I’m sure many of you recall the DC Signature Collection. It was Matty’s well-intentioned effort to keep the DC Universe Classics line going by turning it into an online subscription. It lasted for two years before it withered and died due to lack of interest during the run up to its third year. Several figures were shown off for that third year and all of those were eventually produced and made available on Matty Collector to allow those of us who still kept the faith, an opportunity to complete our collections as much as they ever could be. Well, a bunch of those figures went up for sale during Matty’s Cyber Monday event and I finally relented and bought Ice to go with my Fire and complete the buxom elemental duo. And so, here we are, at a little more than a year after the line’s demise, revisiting it this one last time.
I do kind of miss these compact little collector friendly window boxes. These are a far sight better than the bland packaging DC Collectibles is using these days. The Signature Collection character art was almost universally great and that’s certainly the case here with Ice. Man, this is some great stuff! I love the playful ice heart she’s tracing and the portrait is really good. So, good in fact that when I got the actual figure out it felt like a bait and switch. So let’s get her out of the box, jump right in and take a look at that head sculpt…
Yeah, I don’t know what happened here. The head sculpts for this line were almost always good, but poor Ice got screwed. She’s got a broad and rather manly face looks more like a dude than the attractive Ice from the comic panels that I know and love. Just compare the figure to the box art and you can see an insurmountable artistic chasm between the two.
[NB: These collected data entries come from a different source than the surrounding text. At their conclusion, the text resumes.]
Lemma utf8_decode_encode_scalar c rest :
  is_scalar c →
  utf8_decode (utf8_encode_scalar c ++ rest) = app (units_of_scalar c) <$> utf8_decode rest.
Proof.
  intros Hc. unfold utf8_encode_scalar, is_scalar in *.
  pose proof (digits64 c ltac:(lia)) as (? & ? & ? & ? & ? & ?).
  destruct (Z.ltb_spec c 0x80); [|destruct (Z.ltb_spec c 0x800);
    [|destruct (Z.ltb_spec c 0x10000)]]; cbn [app].
  - rewrite utf8_decode_1 by (rewrite Z_of_byte_small; lia).
    unfold units_of_scalar. rewrite Z_of_byte_small by lia. by case_match; [|lia].
  - rewrite utf8_decode_2 by (rewrite Z_of_byte_small; lia).
    unfold units_of_scalar, tail_bits. rewrite !Z_of_byte_small by lia.
    case_match; [|lia]. do 3 f_equal. lia.
  - pose proof (second_bounds (byte_of_Z (0xE0 + c / 4096))) as Hs.
    rewrite Z_of_byte_small in Hs by lia.
    rewrite utf8_decode_3 by (rewrite Z_of_byte_small; lia).
    unfold units_of_scalar, tail_bits. rewrite !Z_of_byte_small by lia.
    case_match; [|lia]. do 3 f_equal. lia.
  - pose proof (second_bounds (byte_of_Z (0xF0 + c / 262144))) as Hs.
    rewrite Z_of_byte_small in Hs by lia.
    rewrite utf8_decode_4 by (rewrite Z_of_byte_small; lia).
    unfold tail_bits. rewrite !Z_of_byte_small by lia. do 3 f_equal. lia.
Qed.

(** Induction two units at a time, as [scalars] and [well_formed] recurse. *)
Lemma units_ind2 (P : units → Prop) :
  P [] → (∀ u s, P s → (∀ v s', s = v :: s' → P s') → P (u :: s)) → ∀ s, P s.
Proof.
  intros H0 HS s. assert (P s ∧ ∀ v s', s = v :: s' → P s') as [? _]; [|done].
  induction s as [|u s [IH IH']]; naive_solver.
Qed.

(** What [Buffer.from(s, 'utf8')] writes, a fatal decoder reads back. *)
Lemma utf8_roundtrip s : well_formed s = true → utf8_decode (utf8_encode s) = Some s.
Proof.
  induction s as [|u s IH IH2] using units_ind2; [done|].
  unfold utf8_encode in *. cbn [well_formed scalars].
  destruct (is_high u) eqn:Hu.
  - destruct s as [|lo s]; [done|]. intros [Hlo Hs]%andb_true_iff. rewrite Hlo.
    cbn [map concat]. rewrite utf8_decode_encode_scalar, (IH2 lo s) by
      (done || unfold is_scalar, combine_pair, is_high, is_low in *; lia).
    cbn. unfold units_of_scalar, combine_pair, is_high, is_low in *.
    case_match; [lia|]. cbn [app].
    set (x := _ - 0x10000). pose proof (Z.div_mod x 0x400). pose proof (Z.mod_pos_bound x 0x400).
    assert (x = (u - 0xD800) * 0x400 + (lo - 0xDC00)) by (unfold x; ring).
    clearbody x. do 2 f_equal; [|f_equal]; lia.
  - intros Hw. assert (is_low u = false ∧ 0 <= u < 0x10000 ∧ well_formed s = true)
      as (Hl & Hr & Hs) by (destruct (is_low u), (well_formed s); split_and!; lia).
    rewrite Hl. cbn [map concat].
    rewrite utf8_decode_encode_scalar by (unfold is_scalar, is_high, is_low in *; lia).
    rewrite IH by done. cbn. unfold units_of_scalar. by case_match; [|lia].
Qed.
But if the poor sculpt wasn’t bad enough, there are also some creases from the casting process on her face, which make it look like she’s been scarred up in a bad car accident. How unfortunate. The hair sculpt is a bit chunky, but overall not bad.
The rest of the figure fares a little better with a pretty good recreation of her costume. The top, the long gloves, and the shaggy leggings are part of the body sculpt and both are done fairly well. The rest of the figure utilizes a standard DCUC style female buck with blue paint added to the white plastic for the coloring of the costume. The paint lines are fairly clean, although the pegs for the knee joints aren’t painted blue to match the costume and that’s a bummer.
Articulation consists of standard stuff for a DCUC style female. The arms have rotating hinges in the shoulders, sivels in the biceps and wrists, and hinges in the elbows. The legs have universal hinges in the hips, swivels in the lower thighs, and hinges in the knees and ankles. She can swivel at the waist and has an ab crunch hinge just below her chest. The neck is ball jointed.
Ice comes with one accessory and it’s an effect parts of an ice blast that fits over her right hand. It’s just a clear, crystalline piece of plastic that works fairly well for hat it is.
And really, that’s all I have to say about Ice. She went up for sale during Matty’s Cyber Monday festivities, but she wasn’t actually on special or anything. That means that I paid about $25 for her and that was way too much for such a mediocre figure. Everything about Ice feels like Mattel knew the writing was on the wall for this line and just wanted to push her out the door. The sculpt for the portrait started out as a fail and the poor casting process dragged it down even further by disfiguring it with creases in the plastic. I guess I’m at least content to own the figure and complete the Fire and Ice duo, but it’s sad to see the once great DC Universe Classics line be reduced to this kind of disappointment in the end. It was truly a great line of figures, one of the best, and it deserved a better send off than this.